### Problem to solve
If a line in the entries below includes the string "Hlen", copy it out.
***
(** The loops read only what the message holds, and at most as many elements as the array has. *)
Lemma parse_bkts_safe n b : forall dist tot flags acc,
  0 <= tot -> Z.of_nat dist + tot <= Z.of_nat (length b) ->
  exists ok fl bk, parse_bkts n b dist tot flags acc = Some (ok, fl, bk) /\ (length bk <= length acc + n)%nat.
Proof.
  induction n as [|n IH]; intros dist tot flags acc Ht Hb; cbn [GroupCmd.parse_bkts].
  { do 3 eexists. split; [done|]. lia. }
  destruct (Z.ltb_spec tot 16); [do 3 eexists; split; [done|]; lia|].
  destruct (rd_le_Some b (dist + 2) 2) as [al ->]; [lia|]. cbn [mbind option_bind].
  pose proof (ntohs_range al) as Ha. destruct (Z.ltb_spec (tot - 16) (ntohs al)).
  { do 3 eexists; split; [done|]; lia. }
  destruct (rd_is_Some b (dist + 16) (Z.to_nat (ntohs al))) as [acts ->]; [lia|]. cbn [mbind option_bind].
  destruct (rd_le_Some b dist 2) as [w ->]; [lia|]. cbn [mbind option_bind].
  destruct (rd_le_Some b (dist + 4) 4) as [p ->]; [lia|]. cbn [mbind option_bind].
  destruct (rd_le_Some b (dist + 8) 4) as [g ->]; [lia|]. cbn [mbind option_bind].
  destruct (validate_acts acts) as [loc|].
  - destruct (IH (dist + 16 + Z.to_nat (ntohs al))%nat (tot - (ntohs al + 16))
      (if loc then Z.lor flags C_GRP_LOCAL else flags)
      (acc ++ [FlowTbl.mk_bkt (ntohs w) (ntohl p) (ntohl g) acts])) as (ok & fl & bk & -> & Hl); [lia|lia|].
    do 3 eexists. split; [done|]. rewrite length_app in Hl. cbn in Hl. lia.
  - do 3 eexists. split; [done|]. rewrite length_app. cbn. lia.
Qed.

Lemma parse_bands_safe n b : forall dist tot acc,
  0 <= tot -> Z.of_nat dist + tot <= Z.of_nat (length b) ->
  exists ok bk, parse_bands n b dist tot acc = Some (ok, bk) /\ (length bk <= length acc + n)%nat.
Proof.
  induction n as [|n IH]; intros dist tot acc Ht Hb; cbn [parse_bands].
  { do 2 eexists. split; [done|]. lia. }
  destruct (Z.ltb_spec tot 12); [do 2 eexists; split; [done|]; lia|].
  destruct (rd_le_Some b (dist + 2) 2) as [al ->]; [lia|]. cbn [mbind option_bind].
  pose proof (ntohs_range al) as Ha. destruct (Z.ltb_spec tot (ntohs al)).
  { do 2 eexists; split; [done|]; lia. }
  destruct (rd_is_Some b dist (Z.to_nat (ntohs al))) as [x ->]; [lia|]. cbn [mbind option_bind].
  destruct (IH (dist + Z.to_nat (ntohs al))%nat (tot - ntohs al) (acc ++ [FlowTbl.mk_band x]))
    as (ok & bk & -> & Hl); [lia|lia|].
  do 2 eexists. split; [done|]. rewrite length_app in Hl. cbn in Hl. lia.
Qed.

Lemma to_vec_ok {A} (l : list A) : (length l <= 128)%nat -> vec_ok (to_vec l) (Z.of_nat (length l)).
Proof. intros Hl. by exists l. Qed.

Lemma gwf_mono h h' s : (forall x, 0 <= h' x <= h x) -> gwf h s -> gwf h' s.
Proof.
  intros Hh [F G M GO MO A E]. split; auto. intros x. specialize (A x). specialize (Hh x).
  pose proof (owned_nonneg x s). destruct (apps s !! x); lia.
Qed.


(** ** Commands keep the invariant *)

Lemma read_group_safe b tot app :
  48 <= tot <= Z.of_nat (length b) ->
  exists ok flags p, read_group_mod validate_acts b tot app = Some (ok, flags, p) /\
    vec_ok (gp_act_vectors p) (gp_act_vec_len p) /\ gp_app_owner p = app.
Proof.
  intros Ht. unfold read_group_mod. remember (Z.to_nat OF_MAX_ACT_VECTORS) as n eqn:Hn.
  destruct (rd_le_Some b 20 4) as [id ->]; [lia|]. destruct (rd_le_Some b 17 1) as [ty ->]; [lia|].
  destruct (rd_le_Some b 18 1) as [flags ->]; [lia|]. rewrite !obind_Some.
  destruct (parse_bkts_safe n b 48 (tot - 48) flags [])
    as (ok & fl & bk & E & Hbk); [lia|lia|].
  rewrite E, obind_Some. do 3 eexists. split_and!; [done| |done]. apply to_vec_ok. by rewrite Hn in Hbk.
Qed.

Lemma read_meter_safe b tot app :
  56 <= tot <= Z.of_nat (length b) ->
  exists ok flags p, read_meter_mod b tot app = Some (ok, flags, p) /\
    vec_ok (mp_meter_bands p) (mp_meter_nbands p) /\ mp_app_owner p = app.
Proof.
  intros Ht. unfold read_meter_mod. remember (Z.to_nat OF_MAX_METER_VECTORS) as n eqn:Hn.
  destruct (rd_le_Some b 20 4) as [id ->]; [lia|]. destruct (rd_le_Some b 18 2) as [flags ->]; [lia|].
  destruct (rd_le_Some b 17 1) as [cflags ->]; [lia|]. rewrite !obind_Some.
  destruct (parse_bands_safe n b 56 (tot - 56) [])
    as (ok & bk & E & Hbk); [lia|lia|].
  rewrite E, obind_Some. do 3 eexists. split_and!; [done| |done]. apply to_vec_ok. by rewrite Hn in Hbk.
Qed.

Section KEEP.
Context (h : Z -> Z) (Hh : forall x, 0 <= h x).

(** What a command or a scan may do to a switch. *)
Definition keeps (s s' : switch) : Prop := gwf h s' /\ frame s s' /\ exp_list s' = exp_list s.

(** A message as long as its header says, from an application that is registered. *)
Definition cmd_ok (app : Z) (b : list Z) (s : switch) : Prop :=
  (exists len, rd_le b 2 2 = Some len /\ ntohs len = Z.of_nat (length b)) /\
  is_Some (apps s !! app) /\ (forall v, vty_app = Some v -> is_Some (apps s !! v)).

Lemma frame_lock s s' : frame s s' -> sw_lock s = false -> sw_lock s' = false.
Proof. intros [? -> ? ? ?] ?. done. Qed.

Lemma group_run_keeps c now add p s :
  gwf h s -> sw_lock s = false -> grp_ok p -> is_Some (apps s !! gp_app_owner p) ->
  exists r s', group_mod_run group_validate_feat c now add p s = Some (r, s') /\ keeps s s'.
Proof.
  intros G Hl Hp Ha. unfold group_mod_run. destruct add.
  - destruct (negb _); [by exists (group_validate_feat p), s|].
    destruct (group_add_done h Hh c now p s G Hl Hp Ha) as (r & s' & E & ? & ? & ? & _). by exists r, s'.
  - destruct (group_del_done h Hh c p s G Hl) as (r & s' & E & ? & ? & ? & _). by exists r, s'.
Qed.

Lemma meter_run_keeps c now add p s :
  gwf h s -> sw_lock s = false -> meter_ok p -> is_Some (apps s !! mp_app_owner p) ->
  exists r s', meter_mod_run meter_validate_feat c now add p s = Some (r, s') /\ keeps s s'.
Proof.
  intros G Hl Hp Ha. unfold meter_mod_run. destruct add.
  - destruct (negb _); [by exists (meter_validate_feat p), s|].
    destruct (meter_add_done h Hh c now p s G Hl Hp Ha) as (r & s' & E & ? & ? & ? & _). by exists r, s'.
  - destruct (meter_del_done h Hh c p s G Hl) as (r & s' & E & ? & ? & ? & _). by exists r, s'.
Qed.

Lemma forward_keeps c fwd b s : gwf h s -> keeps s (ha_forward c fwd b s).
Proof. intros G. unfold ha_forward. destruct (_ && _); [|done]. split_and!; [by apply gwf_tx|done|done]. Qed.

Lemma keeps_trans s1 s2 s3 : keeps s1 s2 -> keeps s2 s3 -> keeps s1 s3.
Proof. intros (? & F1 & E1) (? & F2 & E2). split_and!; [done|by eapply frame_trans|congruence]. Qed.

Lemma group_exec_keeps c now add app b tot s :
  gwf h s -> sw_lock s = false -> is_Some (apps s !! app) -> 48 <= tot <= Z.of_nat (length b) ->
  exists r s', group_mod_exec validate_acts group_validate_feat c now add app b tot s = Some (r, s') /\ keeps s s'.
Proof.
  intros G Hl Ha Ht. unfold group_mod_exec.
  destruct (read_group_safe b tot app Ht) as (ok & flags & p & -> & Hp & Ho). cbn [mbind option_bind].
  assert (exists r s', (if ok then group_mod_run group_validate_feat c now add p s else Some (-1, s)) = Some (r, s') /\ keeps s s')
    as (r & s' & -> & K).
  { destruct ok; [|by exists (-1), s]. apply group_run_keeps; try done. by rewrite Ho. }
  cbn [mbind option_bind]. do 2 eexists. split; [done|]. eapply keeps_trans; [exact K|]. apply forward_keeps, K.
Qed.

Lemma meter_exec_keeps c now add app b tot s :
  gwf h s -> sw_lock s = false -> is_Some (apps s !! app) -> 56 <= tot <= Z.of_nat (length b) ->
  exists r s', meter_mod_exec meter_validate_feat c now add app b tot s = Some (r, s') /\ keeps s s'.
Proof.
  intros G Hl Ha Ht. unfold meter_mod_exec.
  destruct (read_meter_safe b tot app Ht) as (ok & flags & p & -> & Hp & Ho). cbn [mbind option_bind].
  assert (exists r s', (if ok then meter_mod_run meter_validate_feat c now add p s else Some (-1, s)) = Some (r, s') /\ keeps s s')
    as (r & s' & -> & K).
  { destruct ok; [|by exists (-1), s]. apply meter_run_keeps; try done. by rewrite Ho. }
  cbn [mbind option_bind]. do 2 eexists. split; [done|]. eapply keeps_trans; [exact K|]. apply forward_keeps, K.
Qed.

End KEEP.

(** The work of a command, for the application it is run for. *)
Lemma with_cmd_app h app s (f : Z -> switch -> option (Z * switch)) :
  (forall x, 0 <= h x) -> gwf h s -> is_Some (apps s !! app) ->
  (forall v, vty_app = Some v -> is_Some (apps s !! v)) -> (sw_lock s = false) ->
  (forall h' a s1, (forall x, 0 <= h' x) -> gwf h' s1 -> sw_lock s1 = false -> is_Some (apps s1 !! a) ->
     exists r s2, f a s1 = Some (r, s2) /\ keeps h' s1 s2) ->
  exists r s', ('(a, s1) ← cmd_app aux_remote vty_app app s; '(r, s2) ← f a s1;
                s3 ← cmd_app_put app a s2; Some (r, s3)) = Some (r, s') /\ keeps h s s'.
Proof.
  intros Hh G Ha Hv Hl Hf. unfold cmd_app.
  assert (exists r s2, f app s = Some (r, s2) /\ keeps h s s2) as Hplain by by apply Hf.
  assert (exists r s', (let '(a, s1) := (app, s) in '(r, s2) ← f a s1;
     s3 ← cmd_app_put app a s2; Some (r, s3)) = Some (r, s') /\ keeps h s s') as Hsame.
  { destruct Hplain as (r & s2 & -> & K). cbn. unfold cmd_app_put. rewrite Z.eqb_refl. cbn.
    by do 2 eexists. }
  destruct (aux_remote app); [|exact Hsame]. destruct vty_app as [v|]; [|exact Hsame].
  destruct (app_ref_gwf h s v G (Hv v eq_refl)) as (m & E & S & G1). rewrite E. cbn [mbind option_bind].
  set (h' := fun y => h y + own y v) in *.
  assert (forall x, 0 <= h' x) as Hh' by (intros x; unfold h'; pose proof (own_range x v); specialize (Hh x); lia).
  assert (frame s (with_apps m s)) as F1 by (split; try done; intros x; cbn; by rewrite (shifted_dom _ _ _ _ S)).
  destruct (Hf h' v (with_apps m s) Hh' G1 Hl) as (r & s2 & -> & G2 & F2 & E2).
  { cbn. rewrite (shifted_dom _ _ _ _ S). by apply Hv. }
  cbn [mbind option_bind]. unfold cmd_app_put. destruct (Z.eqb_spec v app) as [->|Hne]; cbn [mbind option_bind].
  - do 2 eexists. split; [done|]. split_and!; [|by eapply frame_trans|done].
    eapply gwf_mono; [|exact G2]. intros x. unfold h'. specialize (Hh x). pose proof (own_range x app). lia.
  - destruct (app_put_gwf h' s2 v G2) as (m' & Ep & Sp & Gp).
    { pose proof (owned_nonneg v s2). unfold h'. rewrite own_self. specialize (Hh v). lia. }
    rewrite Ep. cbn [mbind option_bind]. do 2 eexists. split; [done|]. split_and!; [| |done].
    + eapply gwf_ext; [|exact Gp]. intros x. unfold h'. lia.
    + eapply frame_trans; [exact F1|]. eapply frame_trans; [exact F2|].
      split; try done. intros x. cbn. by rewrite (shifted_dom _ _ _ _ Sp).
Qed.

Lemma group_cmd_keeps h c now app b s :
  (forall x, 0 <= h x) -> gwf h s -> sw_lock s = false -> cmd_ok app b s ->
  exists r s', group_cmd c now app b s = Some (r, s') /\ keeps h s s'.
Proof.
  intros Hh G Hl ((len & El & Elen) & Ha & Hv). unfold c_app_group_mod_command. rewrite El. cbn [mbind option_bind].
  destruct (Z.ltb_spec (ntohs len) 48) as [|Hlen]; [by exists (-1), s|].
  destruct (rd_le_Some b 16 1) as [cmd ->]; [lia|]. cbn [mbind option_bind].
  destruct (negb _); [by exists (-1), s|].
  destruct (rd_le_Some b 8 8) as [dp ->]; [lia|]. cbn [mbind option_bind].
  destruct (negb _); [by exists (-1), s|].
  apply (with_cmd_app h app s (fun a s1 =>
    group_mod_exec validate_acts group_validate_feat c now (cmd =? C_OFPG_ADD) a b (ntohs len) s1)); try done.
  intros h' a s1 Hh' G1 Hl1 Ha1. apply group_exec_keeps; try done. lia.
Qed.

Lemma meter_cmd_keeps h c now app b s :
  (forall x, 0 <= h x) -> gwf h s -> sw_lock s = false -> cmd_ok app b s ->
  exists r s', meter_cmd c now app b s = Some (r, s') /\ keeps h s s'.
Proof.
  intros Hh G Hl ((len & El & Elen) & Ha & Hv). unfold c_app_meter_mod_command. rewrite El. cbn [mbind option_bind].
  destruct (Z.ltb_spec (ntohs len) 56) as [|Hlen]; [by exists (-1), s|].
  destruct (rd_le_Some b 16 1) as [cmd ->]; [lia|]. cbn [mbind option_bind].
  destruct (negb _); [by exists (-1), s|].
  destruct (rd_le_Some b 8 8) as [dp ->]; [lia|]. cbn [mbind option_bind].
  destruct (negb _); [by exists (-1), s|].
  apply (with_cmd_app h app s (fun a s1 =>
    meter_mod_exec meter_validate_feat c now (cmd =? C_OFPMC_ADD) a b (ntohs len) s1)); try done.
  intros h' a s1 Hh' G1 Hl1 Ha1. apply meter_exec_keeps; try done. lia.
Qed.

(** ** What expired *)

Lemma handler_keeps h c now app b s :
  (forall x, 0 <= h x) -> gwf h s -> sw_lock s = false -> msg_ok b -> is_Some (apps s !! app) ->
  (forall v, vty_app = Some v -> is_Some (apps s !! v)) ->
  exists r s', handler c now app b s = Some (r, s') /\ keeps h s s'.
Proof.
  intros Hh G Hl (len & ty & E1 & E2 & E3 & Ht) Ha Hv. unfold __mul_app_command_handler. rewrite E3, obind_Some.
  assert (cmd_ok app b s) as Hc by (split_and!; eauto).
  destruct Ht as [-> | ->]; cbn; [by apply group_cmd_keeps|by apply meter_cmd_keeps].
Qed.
***
### Answer
  destruct (Z.ltb_spec (ntohs len) 48) as [|Hlen]; [by exists (-1), s|].
  destruct (Z.ltb_spec (ntohs len) 56) as [|Hlen]; [by exists (-1), s|].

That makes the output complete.